*About this task*
Please repeat, from the entries that follow, the lines from the one containing "let ndev := Device.device_count" through the one containing "(stream_of : list N) (binding_of" exactly, adding nothing.

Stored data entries
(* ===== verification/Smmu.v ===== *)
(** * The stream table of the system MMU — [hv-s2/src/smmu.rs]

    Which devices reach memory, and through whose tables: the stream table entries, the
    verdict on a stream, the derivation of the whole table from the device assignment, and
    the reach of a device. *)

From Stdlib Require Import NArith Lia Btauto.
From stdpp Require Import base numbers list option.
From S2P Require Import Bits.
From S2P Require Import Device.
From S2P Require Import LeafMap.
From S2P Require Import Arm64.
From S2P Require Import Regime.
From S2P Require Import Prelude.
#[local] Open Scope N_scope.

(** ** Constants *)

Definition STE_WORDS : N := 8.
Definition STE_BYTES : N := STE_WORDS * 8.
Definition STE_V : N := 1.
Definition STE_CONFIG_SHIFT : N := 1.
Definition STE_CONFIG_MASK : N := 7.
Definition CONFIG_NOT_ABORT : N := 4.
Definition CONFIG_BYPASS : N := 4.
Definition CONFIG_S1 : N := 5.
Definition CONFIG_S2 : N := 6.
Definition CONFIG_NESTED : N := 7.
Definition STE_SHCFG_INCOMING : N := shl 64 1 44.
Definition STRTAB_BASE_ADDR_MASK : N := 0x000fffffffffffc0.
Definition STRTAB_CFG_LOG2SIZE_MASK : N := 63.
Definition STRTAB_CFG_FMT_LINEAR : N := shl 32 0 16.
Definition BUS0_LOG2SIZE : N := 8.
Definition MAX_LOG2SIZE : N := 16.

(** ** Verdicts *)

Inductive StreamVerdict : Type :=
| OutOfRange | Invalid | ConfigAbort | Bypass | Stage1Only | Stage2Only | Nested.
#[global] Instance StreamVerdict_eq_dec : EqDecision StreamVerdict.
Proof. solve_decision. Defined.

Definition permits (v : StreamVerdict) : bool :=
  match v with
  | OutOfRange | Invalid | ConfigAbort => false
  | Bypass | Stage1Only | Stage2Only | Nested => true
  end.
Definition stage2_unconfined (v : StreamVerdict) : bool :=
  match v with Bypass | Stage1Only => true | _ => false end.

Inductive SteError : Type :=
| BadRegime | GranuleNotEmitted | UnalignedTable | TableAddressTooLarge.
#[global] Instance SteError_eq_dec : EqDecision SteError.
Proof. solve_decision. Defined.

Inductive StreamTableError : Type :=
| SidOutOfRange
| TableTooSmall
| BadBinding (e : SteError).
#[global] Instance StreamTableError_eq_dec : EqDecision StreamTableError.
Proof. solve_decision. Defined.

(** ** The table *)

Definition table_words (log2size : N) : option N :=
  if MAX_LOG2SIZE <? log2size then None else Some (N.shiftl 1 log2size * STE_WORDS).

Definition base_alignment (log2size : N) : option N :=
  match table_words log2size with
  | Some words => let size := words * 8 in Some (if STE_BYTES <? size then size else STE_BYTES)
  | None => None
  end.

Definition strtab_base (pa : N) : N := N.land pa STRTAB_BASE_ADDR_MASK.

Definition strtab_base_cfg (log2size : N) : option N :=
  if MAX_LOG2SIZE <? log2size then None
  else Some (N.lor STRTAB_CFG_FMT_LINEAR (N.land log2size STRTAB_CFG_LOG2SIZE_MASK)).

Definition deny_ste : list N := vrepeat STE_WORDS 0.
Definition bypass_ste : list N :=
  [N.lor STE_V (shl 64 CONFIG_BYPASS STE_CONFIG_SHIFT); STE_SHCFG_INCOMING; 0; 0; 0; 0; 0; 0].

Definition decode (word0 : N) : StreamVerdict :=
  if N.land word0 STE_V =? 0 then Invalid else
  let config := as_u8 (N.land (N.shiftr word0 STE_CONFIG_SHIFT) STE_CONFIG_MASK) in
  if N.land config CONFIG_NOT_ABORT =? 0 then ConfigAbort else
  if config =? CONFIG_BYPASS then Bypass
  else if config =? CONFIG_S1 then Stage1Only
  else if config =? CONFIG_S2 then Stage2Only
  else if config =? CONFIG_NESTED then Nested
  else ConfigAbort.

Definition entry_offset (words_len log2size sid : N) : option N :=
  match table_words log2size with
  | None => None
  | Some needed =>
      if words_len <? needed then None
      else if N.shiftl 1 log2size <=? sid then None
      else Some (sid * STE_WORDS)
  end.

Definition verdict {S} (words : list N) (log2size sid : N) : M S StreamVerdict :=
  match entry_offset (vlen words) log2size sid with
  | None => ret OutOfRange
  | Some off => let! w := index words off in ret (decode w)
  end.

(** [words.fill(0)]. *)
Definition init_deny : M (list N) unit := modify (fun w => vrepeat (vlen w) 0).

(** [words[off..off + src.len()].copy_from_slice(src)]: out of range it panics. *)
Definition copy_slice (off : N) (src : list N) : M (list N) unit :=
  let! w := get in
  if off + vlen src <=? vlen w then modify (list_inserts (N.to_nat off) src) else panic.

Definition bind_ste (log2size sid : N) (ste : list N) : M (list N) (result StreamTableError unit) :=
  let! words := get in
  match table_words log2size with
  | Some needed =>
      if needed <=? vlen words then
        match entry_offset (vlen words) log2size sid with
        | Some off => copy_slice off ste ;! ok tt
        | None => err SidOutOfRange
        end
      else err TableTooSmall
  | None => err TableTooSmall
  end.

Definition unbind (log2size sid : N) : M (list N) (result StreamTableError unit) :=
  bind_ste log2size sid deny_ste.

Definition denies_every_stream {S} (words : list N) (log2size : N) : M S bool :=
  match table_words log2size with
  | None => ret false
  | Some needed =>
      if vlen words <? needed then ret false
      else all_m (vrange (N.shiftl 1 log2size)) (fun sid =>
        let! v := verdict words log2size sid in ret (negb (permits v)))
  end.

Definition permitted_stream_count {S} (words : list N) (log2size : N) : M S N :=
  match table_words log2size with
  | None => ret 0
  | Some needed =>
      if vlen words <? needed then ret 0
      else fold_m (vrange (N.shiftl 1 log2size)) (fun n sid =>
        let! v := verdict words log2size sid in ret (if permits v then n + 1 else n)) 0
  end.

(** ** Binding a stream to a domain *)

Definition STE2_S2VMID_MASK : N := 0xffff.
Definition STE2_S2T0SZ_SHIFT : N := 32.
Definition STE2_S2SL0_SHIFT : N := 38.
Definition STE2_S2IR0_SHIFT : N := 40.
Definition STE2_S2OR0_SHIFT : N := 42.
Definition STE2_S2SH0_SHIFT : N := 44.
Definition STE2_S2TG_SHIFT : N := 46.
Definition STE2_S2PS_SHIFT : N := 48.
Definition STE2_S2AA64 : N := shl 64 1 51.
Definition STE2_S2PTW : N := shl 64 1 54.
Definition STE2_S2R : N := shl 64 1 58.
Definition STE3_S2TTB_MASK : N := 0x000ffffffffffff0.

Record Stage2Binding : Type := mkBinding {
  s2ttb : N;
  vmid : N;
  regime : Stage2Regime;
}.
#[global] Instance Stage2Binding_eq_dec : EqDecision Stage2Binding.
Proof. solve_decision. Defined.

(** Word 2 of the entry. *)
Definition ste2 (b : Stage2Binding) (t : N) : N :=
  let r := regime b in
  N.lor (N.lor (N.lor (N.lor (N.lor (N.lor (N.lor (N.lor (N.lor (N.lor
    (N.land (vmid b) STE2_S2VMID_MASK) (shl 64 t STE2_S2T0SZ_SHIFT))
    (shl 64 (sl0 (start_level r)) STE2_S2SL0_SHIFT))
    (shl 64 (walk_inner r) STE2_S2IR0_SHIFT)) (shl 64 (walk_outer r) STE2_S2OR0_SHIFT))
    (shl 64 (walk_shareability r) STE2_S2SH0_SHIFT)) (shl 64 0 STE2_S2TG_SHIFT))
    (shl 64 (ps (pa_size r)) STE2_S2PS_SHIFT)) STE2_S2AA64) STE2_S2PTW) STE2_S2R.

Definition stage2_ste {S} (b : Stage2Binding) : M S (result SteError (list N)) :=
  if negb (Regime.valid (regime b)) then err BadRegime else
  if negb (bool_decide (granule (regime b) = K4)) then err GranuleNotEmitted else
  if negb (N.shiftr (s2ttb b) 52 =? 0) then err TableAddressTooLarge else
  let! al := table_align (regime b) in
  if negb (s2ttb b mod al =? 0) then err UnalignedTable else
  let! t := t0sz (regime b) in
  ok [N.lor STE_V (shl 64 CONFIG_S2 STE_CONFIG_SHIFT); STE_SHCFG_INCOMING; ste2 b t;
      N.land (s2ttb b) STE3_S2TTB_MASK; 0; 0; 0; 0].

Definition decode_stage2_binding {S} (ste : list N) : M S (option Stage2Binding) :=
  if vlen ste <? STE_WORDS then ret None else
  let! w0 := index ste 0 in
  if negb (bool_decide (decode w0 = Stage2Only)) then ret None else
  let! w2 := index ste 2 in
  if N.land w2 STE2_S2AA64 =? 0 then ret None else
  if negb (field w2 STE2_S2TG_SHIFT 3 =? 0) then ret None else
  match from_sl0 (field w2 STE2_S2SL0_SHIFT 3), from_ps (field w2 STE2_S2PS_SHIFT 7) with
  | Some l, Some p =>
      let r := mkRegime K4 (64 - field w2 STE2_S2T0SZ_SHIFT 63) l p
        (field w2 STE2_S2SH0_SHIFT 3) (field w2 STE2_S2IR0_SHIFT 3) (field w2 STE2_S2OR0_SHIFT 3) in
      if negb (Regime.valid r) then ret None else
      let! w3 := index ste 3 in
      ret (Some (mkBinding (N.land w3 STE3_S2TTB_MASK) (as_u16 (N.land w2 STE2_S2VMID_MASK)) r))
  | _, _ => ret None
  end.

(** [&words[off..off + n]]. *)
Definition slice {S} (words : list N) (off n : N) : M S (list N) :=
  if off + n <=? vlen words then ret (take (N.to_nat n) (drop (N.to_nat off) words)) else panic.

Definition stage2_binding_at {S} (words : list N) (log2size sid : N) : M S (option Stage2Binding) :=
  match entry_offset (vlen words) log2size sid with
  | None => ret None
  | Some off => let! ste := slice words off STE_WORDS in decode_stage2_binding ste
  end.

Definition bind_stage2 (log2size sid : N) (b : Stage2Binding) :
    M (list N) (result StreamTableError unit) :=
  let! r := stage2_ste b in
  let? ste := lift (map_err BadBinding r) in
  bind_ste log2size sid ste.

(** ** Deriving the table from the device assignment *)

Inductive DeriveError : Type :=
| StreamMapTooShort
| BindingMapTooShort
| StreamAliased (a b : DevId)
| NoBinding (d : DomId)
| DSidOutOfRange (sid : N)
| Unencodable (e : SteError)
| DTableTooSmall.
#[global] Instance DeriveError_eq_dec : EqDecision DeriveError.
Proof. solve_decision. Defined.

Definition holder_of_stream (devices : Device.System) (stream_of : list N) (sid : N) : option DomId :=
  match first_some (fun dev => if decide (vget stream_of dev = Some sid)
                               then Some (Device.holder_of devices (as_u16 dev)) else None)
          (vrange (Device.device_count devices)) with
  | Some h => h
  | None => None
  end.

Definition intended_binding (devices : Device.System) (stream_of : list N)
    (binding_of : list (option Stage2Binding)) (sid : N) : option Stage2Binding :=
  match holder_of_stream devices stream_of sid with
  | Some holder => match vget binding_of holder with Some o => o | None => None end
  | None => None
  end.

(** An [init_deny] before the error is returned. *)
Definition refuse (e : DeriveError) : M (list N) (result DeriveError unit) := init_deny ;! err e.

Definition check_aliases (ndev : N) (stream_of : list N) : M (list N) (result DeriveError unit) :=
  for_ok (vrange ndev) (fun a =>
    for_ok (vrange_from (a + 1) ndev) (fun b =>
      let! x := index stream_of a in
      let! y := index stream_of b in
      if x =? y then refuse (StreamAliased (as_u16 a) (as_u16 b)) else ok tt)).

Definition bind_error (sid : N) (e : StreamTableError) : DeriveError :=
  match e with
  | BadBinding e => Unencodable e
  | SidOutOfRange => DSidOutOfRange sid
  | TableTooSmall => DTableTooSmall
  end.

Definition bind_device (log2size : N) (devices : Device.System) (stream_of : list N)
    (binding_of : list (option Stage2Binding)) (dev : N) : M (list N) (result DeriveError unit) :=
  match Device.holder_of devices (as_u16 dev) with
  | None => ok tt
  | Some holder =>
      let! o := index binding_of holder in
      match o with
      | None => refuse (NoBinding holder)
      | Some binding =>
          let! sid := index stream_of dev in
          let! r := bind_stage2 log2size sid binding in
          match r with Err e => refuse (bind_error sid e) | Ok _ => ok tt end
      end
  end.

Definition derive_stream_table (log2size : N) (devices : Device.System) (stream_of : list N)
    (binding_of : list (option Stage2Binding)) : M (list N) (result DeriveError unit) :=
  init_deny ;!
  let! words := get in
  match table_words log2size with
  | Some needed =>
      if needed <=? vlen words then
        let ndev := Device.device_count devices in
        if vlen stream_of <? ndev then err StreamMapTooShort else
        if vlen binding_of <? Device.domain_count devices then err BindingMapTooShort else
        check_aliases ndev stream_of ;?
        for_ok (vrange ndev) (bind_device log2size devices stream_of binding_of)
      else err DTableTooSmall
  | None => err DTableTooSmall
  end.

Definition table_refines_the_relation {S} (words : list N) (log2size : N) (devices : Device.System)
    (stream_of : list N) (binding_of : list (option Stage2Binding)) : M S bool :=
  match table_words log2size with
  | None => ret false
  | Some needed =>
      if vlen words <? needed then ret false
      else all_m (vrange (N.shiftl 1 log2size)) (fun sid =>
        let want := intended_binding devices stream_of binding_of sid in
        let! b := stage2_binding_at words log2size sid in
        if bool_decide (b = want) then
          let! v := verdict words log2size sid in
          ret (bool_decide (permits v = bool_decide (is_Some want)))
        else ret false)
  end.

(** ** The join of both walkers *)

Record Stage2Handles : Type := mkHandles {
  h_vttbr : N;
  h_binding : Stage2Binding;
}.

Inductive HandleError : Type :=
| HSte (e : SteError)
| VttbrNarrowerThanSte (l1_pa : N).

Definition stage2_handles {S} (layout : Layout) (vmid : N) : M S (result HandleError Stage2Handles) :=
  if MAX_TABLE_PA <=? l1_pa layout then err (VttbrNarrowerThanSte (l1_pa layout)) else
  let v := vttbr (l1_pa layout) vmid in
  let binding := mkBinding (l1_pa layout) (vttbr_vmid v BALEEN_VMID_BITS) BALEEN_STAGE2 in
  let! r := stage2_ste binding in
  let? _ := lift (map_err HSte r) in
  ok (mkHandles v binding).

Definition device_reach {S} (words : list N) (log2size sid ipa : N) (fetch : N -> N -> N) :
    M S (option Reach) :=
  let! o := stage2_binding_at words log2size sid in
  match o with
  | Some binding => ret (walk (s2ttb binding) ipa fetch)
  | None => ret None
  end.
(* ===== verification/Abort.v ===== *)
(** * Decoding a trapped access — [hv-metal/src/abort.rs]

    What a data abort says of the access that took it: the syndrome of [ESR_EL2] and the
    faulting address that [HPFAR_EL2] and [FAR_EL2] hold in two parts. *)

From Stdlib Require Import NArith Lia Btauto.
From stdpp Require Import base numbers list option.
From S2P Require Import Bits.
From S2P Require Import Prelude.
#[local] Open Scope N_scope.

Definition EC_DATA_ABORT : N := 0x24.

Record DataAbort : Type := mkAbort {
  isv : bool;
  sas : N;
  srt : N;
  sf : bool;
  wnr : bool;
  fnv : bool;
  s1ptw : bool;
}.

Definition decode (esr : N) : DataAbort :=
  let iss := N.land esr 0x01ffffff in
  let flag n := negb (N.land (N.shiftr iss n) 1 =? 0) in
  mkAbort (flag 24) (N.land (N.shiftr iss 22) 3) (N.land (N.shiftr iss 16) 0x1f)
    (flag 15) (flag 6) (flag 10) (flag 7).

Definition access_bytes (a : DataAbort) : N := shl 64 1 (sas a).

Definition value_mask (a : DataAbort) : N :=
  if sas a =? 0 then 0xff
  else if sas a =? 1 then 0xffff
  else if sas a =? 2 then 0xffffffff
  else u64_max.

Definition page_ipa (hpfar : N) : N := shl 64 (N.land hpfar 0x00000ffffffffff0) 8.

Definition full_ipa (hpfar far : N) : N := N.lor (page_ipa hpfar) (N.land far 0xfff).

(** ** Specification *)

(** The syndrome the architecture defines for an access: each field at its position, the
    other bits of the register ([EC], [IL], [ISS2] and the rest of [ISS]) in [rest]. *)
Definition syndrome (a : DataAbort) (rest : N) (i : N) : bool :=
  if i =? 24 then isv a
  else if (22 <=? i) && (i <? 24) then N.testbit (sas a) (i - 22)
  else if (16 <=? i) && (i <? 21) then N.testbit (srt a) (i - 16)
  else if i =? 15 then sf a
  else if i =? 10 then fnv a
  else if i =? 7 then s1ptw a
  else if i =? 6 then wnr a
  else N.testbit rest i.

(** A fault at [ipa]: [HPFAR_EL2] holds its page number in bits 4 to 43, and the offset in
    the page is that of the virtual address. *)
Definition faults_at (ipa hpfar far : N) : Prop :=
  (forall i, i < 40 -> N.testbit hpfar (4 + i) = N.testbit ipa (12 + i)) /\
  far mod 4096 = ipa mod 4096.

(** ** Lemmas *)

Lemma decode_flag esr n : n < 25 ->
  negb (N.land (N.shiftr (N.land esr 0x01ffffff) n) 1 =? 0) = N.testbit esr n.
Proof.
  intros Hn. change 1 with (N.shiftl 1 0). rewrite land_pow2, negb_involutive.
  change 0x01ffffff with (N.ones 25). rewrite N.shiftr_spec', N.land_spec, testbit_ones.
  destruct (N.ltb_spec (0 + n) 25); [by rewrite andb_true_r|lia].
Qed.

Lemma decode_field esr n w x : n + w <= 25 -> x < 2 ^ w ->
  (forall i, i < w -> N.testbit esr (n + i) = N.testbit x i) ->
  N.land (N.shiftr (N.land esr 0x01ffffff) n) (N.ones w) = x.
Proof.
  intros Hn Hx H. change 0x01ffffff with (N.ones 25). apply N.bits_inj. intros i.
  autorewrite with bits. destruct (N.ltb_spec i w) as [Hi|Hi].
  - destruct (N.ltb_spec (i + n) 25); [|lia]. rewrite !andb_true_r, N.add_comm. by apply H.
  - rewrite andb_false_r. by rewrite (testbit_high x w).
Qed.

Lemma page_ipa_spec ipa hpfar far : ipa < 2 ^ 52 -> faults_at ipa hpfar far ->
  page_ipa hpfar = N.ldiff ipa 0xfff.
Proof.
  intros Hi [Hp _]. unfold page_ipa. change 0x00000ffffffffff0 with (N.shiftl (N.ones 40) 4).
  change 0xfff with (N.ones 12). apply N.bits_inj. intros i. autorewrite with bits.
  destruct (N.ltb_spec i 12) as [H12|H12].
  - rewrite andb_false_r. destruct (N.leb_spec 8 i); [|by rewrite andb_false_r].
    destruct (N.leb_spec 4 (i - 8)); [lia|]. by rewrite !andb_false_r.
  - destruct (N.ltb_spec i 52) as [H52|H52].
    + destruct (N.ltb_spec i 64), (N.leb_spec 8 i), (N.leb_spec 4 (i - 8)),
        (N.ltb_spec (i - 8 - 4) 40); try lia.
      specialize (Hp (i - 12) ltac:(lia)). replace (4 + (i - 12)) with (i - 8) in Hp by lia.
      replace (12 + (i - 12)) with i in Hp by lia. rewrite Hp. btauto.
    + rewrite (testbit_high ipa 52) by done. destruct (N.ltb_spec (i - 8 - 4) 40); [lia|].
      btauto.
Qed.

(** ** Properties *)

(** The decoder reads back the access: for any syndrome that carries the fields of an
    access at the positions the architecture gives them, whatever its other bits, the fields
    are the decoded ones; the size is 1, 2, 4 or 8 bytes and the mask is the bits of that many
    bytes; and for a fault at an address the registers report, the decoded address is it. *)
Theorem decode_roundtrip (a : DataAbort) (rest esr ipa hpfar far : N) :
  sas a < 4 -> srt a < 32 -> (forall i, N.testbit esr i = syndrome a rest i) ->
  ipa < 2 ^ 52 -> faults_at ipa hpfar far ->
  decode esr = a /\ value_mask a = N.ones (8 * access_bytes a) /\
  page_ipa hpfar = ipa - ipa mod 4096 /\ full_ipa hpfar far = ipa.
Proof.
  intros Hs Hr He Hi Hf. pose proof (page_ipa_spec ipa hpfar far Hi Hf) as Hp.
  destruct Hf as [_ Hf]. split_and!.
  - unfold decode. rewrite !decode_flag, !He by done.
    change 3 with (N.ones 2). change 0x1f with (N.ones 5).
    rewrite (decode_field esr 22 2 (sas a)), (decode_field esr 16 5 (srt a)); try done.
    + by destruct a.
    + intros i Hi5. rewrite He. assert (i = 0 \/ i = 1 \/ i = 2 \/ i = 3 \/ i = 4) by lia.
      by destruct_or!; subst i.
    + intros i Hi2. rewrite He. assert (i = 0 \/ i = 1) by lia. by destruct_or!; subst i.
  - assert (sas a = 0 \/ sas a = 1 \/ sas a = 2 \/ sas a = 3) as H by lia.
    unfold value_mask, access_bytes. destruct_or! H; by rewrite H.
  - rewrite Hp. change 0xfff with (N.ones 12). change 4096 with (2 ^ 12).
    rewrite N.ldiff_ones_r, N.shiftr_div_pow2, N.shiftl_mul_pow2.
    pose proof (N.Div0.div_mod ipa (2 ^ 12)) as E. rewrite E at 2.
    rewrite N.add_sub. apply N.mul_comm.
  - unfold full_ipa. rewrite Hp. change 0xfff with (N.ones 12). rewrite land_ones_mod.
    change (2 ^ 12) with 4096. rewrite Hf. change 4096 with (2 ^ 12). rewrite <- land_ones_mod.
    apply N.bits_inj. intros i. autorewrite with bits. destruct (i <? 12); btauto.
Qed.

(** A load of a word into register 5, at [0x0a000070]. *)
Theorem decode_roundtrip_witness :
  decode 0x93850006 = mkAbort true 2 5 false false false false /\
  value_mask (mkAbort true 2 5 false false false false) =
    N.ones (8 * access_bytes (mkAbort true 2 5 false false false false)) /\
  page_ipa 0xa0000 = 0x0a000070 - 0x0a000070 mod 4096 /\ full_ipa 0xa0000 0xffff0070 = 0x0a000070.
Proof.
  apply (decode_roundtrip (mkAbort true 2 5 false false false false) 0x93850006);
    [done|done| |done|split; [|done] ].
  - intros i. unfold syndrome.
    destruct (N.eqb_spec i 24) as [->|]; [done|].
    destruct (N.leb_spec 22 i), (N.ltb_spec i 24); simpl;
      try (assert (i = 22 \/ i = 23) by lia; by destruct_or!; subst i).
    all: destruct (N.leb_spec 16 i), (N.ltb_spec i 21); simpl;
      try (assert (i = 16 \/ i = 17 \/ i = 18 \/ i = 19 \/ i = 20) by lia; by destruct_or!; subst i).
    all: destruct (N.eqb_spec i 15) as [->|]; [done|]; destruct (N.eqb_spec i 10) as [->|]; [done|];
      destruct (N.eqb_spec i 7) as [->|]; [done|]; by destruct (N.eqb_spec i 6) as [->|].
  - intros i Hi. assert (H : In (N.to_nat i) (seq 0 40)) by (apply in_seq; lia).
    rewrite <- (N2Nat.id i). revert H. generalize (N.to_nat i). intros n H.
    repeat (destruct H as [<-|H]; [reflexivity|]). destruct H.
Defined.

*Exercise response*
        let ndev := Device.device_count devices in
        if vlen stream_of <? ndev then err StreamMapTooShort else
        if vlen binding_of <? Device.domain_count devices then err BindingMapTooShort else
        check_aliases ndev stream_of ;?
        for_ok (vrange ndev) (bind_device log2size devices stream_of binding_of)
      else err DTableTooSmall
  | None => err DTableTooSmall
  end.

Definition table_refines_the_relation {S} (words : list N) (log2size : N) (devices : Device.System)
    (stream_of : list N) (binding_of : list (option Stage2Binding)) : M S bool :=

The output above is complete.